Task description. Look for "eexists" in the records and copy every line that has it.

Record excerpts: Begin

(* ===== verification/PickerProps.v ===== *)
(** * The picker keeps its promise, and what the dialogs make of it *)
From stdpp Require Import relations.
From S2P Require Import Prelude JsString Types Client Ui Async Picker.

Section Promise.
  Implicit Types (p : SubjectPicker.props) (s : SubjectPicker.state).

Lemma isSelected_false p id :
  SubjectPicker.isSelected p id = false → id ∉ (Selected_id <$> SubjectPicker.selectedSubjects p).
Proof.
  unfold SubjectPicker.isSelected. intros H Hin. apply list_elem_of_fmap in Hin as (x & -> & Hx).
  apply not_true_iff_false in H. apply H, existsb_exists. exists x. split.
  - by apply list_elem_of_In.
  - by apply bool_decide_eq_true.
Qed.

(** A row is shown for a loaded subject of the tab, a wanted type, that is not excluded
    and matches the search. *)
Lemma offered_content p s t things x :
  offered (SubjectPicker.content p s t things) (SubjectPicker.Toggle x) ↔
  SubjectPicker.loading s = false ∧ SubjectPicker.activeTab s = Some t ∧
  t ∈ SubjectPicker.availableTabs p s ∧ x ∈ SubjectPicker.filteredSubjects p s.
Proof.
  unfold SubjectPicker.content. rewrite offered_show_if, andb_true_iff, !bool_decide_eq_true.
  destruct (SubjectPicker.loading s); [cbn; naive_solver|].
  destruct (decide (SubjectPicker.filteredSubjects p s = [])) as [->|Hne].
  - cbn. split; [naive_solver|]. by intros (_ & _ & _ & ?%not_elem_of_nil).
  - cbn [offered]. rewrite offered_rows. cbn. split.
    + intros ([Ht Ha] & y & Hy & [He|[[]|[[]|[]]]]). injection He as <-. done.
    + intros (_ & Ha & Ht & Hx). split; [done|]. exists x. auto.
Qed.

Lemma trigger_no_toggle p s t label x :
  ¬ offered (SubjectPicker.trigger p s t label) (SubjectPicker.Toggle x).
Proof. unfold SubjectPicker.trigger. rewrite offered_show_if. cbn. naive_solver. Qed.

Lemma offered_toggle p s x :
  offered (SubjectPicker.render p s) (SubjectPicker.Toggle x) ↔
  SubjectPicker.loading s = false ∧
  SubjectPicker.activeTab s = Some (Subject_type x) ∧
  Subject_type x ∈ SubjectPicker.availableTabs p s ∧ x ∈ SubjectPicker.filteredSubjects p s.
Proof.
  assert (∀ t, x ∈ SubjectPicker.filteredSubjects p s → SubjectPicker.activeTab s = Some t →
    t = Subject_type x) as Ht.
  { intros t (Hx & _)%list_elem_of_filter. destruct Hx as [Hx _]. congruence. }
  unfold SubjectPicker.render. cbn [offered foldr]. rewrite !offered_content.
  split.
  - intros [H|[H|[H|[H|[H|[H|[H|[H|[]]]]]]]]];
      try (by apply trigger_no_toggle in H); try (cbn in H; naive_solver).
    all: try (destruct H as (? & Ha & ? & Hx); by rewrite <- (Ht _ Hx Ha)).
    apply offered_show_if in H as [_ H]. cbn in H. rewrite offered_rows in H. naive_solver.
  - intros H. destruct (Subject_type x); tauto.
Qed.
End Promise.

(** C15: the picker keeps the promise its parents rely on: every selection it reports takes
    one subject away or adds one of a wanted type that is neither excluded nor already
    selected.  Conversely every loaded subject of the active tab, when its type is wanted
    and it matches the search and is not excluded, can be chosen. *)
Theorem picker_refines (p : SubjectPicker.props) (s : SubjectPicker.state) (e : SubjectPicker.event)
  (c : config SubjectPicker.component) :
  offered (SubjectPicker.render p s) e →
  (∃ outs, emitted (exec (C:=SubjectPicker.component) (SubjectPicker.on p s e) c) = emitted c ++ outs ∧
     ∀ l, SubjectPicker.onSelectionChange l ∈ outs →
       picker_calls (SubjectPicker.subjectTypes p) (SubjectPicker.excludeSubjects p)
         (SubjectPicker.selectedSubjects p) l) ∧
  ∀ x, x ∈ SubjectPicker.allSubjects s → Subject_type x ∈ SubjectPicker.subjectTypes p →
    SubjectPicker.activeTab s = Some (Subject_type x) → SubjectPicker.loading s = false →
    includes (toLowerCase (Subject_name x)) (toLowerCase (SubjectPicker.searchQuery s)) = true →
    Subject_id x ∉ SubjectPicker.excludeSubjects p →
    offered (SubjectPicker.render p s) (SubjectPicker.Toggle x).
Proof.
  intros Hoff. split.
  - destruct e as [t|v|x|id]; cbn.
    + exists []. rewrite app_nil_r. split; [done|]. by intros l ?%not_elem_of_nil.
    + exists []. rewrite app_nil_r. split; [done|]. by intros l ?%not_elem_of_nil.
    + eexists. split; [done|]. intros l [= ->]%list_elem_of_singleton.
      apply offered_toggle in Hoff as (_ & _ & Ht & Hx).
      apply list_elem_of_filter in Ht as [_ Ht], Hx as [(_ & _ & Hx) _].
      destruct (SubjectPicker.isSelected p (Subject_id x)) eqn:E.
      * apply picker_removes.
      * by apply picker_adds; [..|apply isSelected_false].
    + eexists. split; [done|]. intros l [= ->]%list_elem_of_singleton. apply picker_removes.
  - intros x Hx Ht Ha Hl Hi Hn. apply offered_toggle. split_and!; [done|done|..].
    + apply list_elem_of_filter. split; [|done]. by apply list_elem_of_fmap_2.
    + apply list_elem_of_filter. by rewrite Ha.
Qed.

(** ** The selections of the dialogs *)

(** A selection of distinct subjects of one type. *)
Definition well_selected (t : SubjectType) (l : list SelectedSubject) : Prop :=
  NoDup (Selected_id <$> l) ∧ Forall (λ x, Selected_type x = t) l.

Lemma well_selected_calls t excluded l l' :
  picker_calls [t] excluded l l' → well_selected t l → well_selected t l'.
Proof.
  intros Hc [Hn Ht]. destruct Hc as [id|x Hx Hex Hsel].
  - split; [|rewrite Forall_forall in *; by intros y [_ Hy]%list_elem_of_filter; auto].
    apply (sublist_NoDup _ _ Hn), fmap_sublist, sublist_filter.
  - split.
    + rewrite fmap_app. apply NoDup_app. split_and!; [done| |by apply NoDup_singleton].
      intros i Hi ->%list_elem_of_singleton. done.
    + apply Forall_app_2; [done|]. by apply Forall_singleton, list_elem_of_singleton.
Qed.

(** What is excluded stays unselected. *)
Lemma disjoint_calls types excluded l l' : picker_calls types excluded l l' →
  (∀ i, i ∈ excluded → i ∉ Selected_id <$> l) → ∀ i, i ∈ excluded → i ∉ Selected_id <$> l'.
Proof.
  intros [id|x _ Hx _] H i Hi; specialize (H i Hi).
  - intros (y & -> & [_ Hy]%list_elem_of_filter)%list_elem_of_fmap. apply H, list_elem_of_fmap_2, Hy.
  - rewrite fmap_app, elem_of_app. intros [Hin| ->%list_elem_of_singleton]; [done|by apply Hx].
Qed.

Lemma well_selected_nil t : well_selected t [].
Proof. split; constructor. Qed.
#[local] Hint Resolve well_selected_nil : core.

(** The selections of the two dialogs, in every state that can be reached. *)
Lemma members_selection (c : config AddMembersModal.component) : reachable c →
  well_selected USER (AddMembersModal.selectedUsers (its_state c)).
Proof.
  apply (invariant (C:=AddMembersModal.component)
    (λ s, well_selected USER (AddMembersModal.selectedUsers s))); [intros; keeps|intros; keeps|].
  intros p s e Hs Hoff. destruct e as [l| |]; [|keeps..].
  cbn in Hoff. autounfold with ui in Hoff. offered_cases Hoff. injection Hoff as ->.
  by eapply well_selected_calls; [|exact Hs].
Qed.

Lemma rule_selection (c : config AddAccessRuleModal.component) : reachable c →
  well_selected GROUP (AddAccessRuleModal.selectedGroups (its_state c)).
Proof.
  apply (invariant (C:=AddAccessRuleModal.component)
    (λ s, well_selected GROUP (AddAccessRuleModal.selectedGroups s))); [intros; keeps|intros; keeps|].
  intros p s e Hs Hoff. destruct e as [v|l|b| |]; [keeps| |keeps..].
  cbn in Hoff. autounfold with ui in Hoff. offered_cases Hoff. injection Hoff as ->.
  by eapply well_selected_calls; [|exact Hs].
Qed.

(** What submitting puts in flight and says when the reply is a success. *)
Definition members_sent (c : config AddMembersModal.component) : list string :=
  (GroupMember_userId <$> AddMembersModal.currentMembers (its_props c)) ++
  (Selected_id <$> AddMembersModal.selectedUsers (its_state c)).

(** C16: adding members.  In every state that can be reached the selection of the dialog
    consists of distinct users.  Submitting it sends one request, for the group of the
    dialog, with the current members followed by the selected users; these are distinct
    when the current members are and none of them is selected, and no choice that is
    offered selects a current member.  After a success the page is told exactly the
    members that were sent; after a failure it is told nothing and the selection is kept. *)
Theorem add_members (c : config AddMembersModal.component) (s2 : AddMembersModal.state) :
  reachable c →
  let p := its_props c in let s := its_state c in
  let selected := Selected_id <$> AddMembersModal.selectedUsers s in
  let current := GroupMember_userId <$> AddMembersModal.currentMembers p in
  NoDup selected ∧ Forall (λ x, Selected_type x = USER) (AddMembersModal.selectedUsers s) ∧
  (NoDup current → (∀ i, i ∈ current → i ∉ selected) → NoDup (members_sent c)) ∧
  (∀ l, offered (AddMembersModal.render p s) (AddMembersModal.SelectionChange l) →
     (∀ i, i ∈ current → i ∉ selected) → ∀ i, i ∈ current → i ∉ Selected_id <$> l) ∧
  (selected ≠ [] → ∃ k,
    pending (exec (C:=AddMembersModal.component) (AddMembersModal.handleSave p s) c) =
      pending c ++ [Task (UpdateGroupMembers (AddMembersModal.groupId p) (members_sent c)) k] ∧
    emitted (exec (C:=AddMembersModal.component) (k (Ok tt)) (mkConfig p s2 [] [])) =
      [AddMembersModal.onMembersUpdated (AddMembersModal.newMembers p s);
       AddMembersModal.onOpenChange false;
       AddMembersModal.Toast (toast_success ("Added " +:+ pretty (length selected) +:+ " member(s) to group"))] ∧
    GroupMember_userId <$> AddMembersModal.newMembers p s = members_sent c ∧
    ∀ e, exec (C:=AddMembersModal.component) (k (Throw e)) (mkConfig p s2 [] []) =
      mkConfig p (AddMembersModal.mkState (AddMembersModal.selectedUsers s2) false) []
        [AddMembersModal.Toast (toast_error "Failed to update group members")]).
Proof.
  intros Hc p s selected current. destruct (members_selection c Hc) as [Hn Ht].
  split_and!; [done|done|..].
  - intros Hcur Hdis. apply NoDup_app. split_and!; [done| |done]. intros i Hi. by apply Hdis.
  - intros l Hoff. cbn in Hoff. autounfold with ui in Hoff. offered_cases Hoff. injection Hoff as ->.
    by eapply disjoint_calls.
  - intros Hne. unfold AddMembersModal.handleSave.
    rewrite bool_decide_false by (intros E; apply Hne; unfold selected; by rewrite E).
    eexists. split; [reflexivity|]. split; [|split; [|reflexivity]].
    + cbn. unfold selected. by rewrite length_fmap.
    + unfold AddMembersModal.newMembers, members_sent. rewrite fmap_app, <- list_fmap_compose.
      reflexivity.
Qed.

(** A new rule is created for the resource of the dialog with the trimmed name and
    the selected groups, which are distinct. *)
Theorem add_rule_request (c : config AddAccessRuleModal.component) :
  reachable c →
  let p := its_props c in let s := its_state c in
  NoDup (Selected_id <$> AddAccessRuleModal.selectedGroups s) ∧
  Forall (λ x, Selected_type x = GROUP) (AddAccessRuleModal.selectedGroups s) ∧
  (offered (AddAccessRuleModal.render p s) AddAccessRuleModal.Save → ∃ k,
    pending (exec (C:=AddAccessRuleModal.component) (AddAccessRuleModal.handleSave p s) c) =
      pending c ++ [Task (CreateAccessRule (AddAccessRuleModal.resourceId p)
        (trim (AddAccessRuleModal.ruleName s)) (Selected_id <$> AddAccessRuleModal.selectedGroups s)
        (AddAccessRuleModal.enabled s)) k] ∧
    trim (AddAccessRuleModal.ruleName s) ≠ "" ∧ AddAccessRuleModal.selectedGroups s ≠ []).
Proof.
  intros Hc p s. destruct (rule_selection c Hc) as [Hn Ht]. split_and!; [done|done|].
  intros Hoff. unfold AddAccessRuleModal.render, Dialog, show_if in Hoff. offered_cases Hoff.
  apply orb_false_iff in Hon as [[_ H1]%orb_false_iff H2].
  unfold AddAccessRuleModal.handleSave. fold s. rewrite H2, H1.
  apply bool_decide_eq_false in H1, H2. eexists. split; [reflexivity|]. done.
Qed.

(** ** Witnesses *)

(** A decidable fact about concrete values. *)
Ltac by_deciding :=
  match goal with |- ?P => apply (bool_decide_unpack P); vm_compute; exact I end.

Definition alice : Subject := mkSubject "usr_1" "Alice" USER "User: Alice".
Definition picker_props : SubjectPicker.props := SubjectPicker.mkProps [] [USER] ["usr_2"].
Definition picker_state : SubjectPicker.state :=
  SubjectPicker.mkState [alice] false "al" (Some USER).

Lemma picker_refines_witness :
  picker_calls [USER] ["usr_2"] [] [mkSelected "usr_1" USER "User: Alice"].
Proof.
  destruct (picker_refines picker_props picker_state (SubjectPicker.Toggle alice)
    (mkConfig (C:=SubjectPicker.component) picker_props picker_state [] [])) as [(outs & E & H) _].
  { apply offered_toggle. split_and!; [done|done|by_deciding|].
    change (alice ∈ [alice]). by constructor. }
  apply (H [mkSelected "usr_1" USER "User: Alice"]). rewrite app_nil_l in E.
  rewrite <- E. by apply list_elem_of_singleton.
Defined.

(** A dialog open on a group with one member, in which Alice has been chosen. *)
Definition members_dialog : AddMembersModal.props :=
  AddMembersModal.mkProps "grp_1" true [mkGroupMember "usr_2" "Bob" "bob@example.com"].
Definition alice_chosen : list SelectedSubject := [mkSelected "usr_1" USER "User: Alice"].

Lemma members_dialog_reachable : reachable (C:=AddMembersModal.component)
  (mkConfig (C:=AddMembersModal.component) members_dialog (AddMembersModal.mkState alice_chosen false) [] []).
Proof.
  exists members_dialog. apply rtc_once.
  refine (step_user (C:=AddMembersModal.component) (mkConfig (C:=AddMembersModal.component) members_dialog _ [] [])
    (AddMembersModal.SelectionChange alice_chosen) _).
  cbn. do 3 right. left. exists alice_chosen. split; [|done].
  apply (picker_adds _ _ []); cbn; by_deciding.
Qed.

Lemma add_members_witness : ∃ k,
  pending (exec (C:=AddMembersModal.component)
    (AddMembersModal.handleSave members_dialog (AddMembersModal.mkState alice_chosen false))
    (mkConfig (C:=AddMembersModal.component) members_dialog (AddMembersModal.mkState alice_chosen false) [] [])) =
  [Task (UpdateGroupMembers "grp_1" ["usr_2"; "usr_1"]) k].
Proof.
  destruct (add_members _ (AddMembersModal.mkState [] true) members_dialog_reachable)
    as (_ & _ & _ & _ & H).
  destruct H as (k & Hk & _); [done|]. exists k. exact Hk.
Defined.

Definition rule_dialog : AddAccessRuleModal.props := AddAccessRuleModal.mkProps "res_1" true.
Definition staff_chosen : list SelectedSubject := [mkSelected "grp_1" GROUP "Group: Staff"].

Lemma rule_dialog_reachable : reachable (C:=AddAccessRuleModal.component)
  (mkConfig (C:=AddAccessRuleModal.component) rule_dialog (AddAccessRuleModal.mkState staff_chosen " Staff " true false) [] []).
Proof.
  exists rule_dialog.
  apply (rtc_l _ _ (mkConfig (C:=AddAccessRuleModal.component) rule_dialog (AddAccessRuleModal.mkState [] " Staff " true false) [] [])).
  - refine (step_user (C:=AddAccessRuleModal.component) (mkConfig (C:=AddAccessRuleModal.component) rule_dialog _ [] [])
      (AddAccessRuleModal.TypeName " Staff ") _).
    cbn. do 3 right. left. by eauto.
  - apply rtc_once.
    refine (step_user (C:=AddAccessRuleModal.component) (mkConfig (C:=AddAccessRuleModal.component) rule_dialog _ [] [])
      (AddAccessRuleModal.SelectionChange staff_chosen) _).
    cbn. do 6 right. left. exists staff_chosen. split; [|done].
    apply (picker_adds _ _ []); cbn; by_deciding.
Qed.

Lemma add_rule_request_witness : ∃ k,
  pending (exec (C:=AddAccessRuleModal.component)
    (AddAccessRuleModal.handleSave rule_dialog
       (AddAccessRuleModal.mkState staff_chosen " Staff " true false))
    (mkConfig (C:=AddAccessRuleModal.component) rule_dialog (AddAccessRuleModal.mkState staff_chosen " Staff " true false) [] [])) =
  [Task (CreateAccessRule "res_1" "Staff" ["grp_1"] true) k].
Proof.
  destruct (add_rule_request _ rule_dialog_reachable) as (_ & _ & H).
  destruct H as (k & Hk & _); [by cbn; do 11 right; left|]. exists k. exact Hk.
Defined.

Record excerpts: End

Expected output.
    + eexists. split; [done|]. intros l [= ->]%list_elem_of_singleton.
    + eexists. split; [done|]. intros l [= ->]%list_elem_of_singleton. apply picker_removes.
    eexists. split; [reflexivity|]. split; [|split; [|reflexivity]].
  apply bool_decide_eq_false in H1, H2. eexists. split; [reflexivity|]. done.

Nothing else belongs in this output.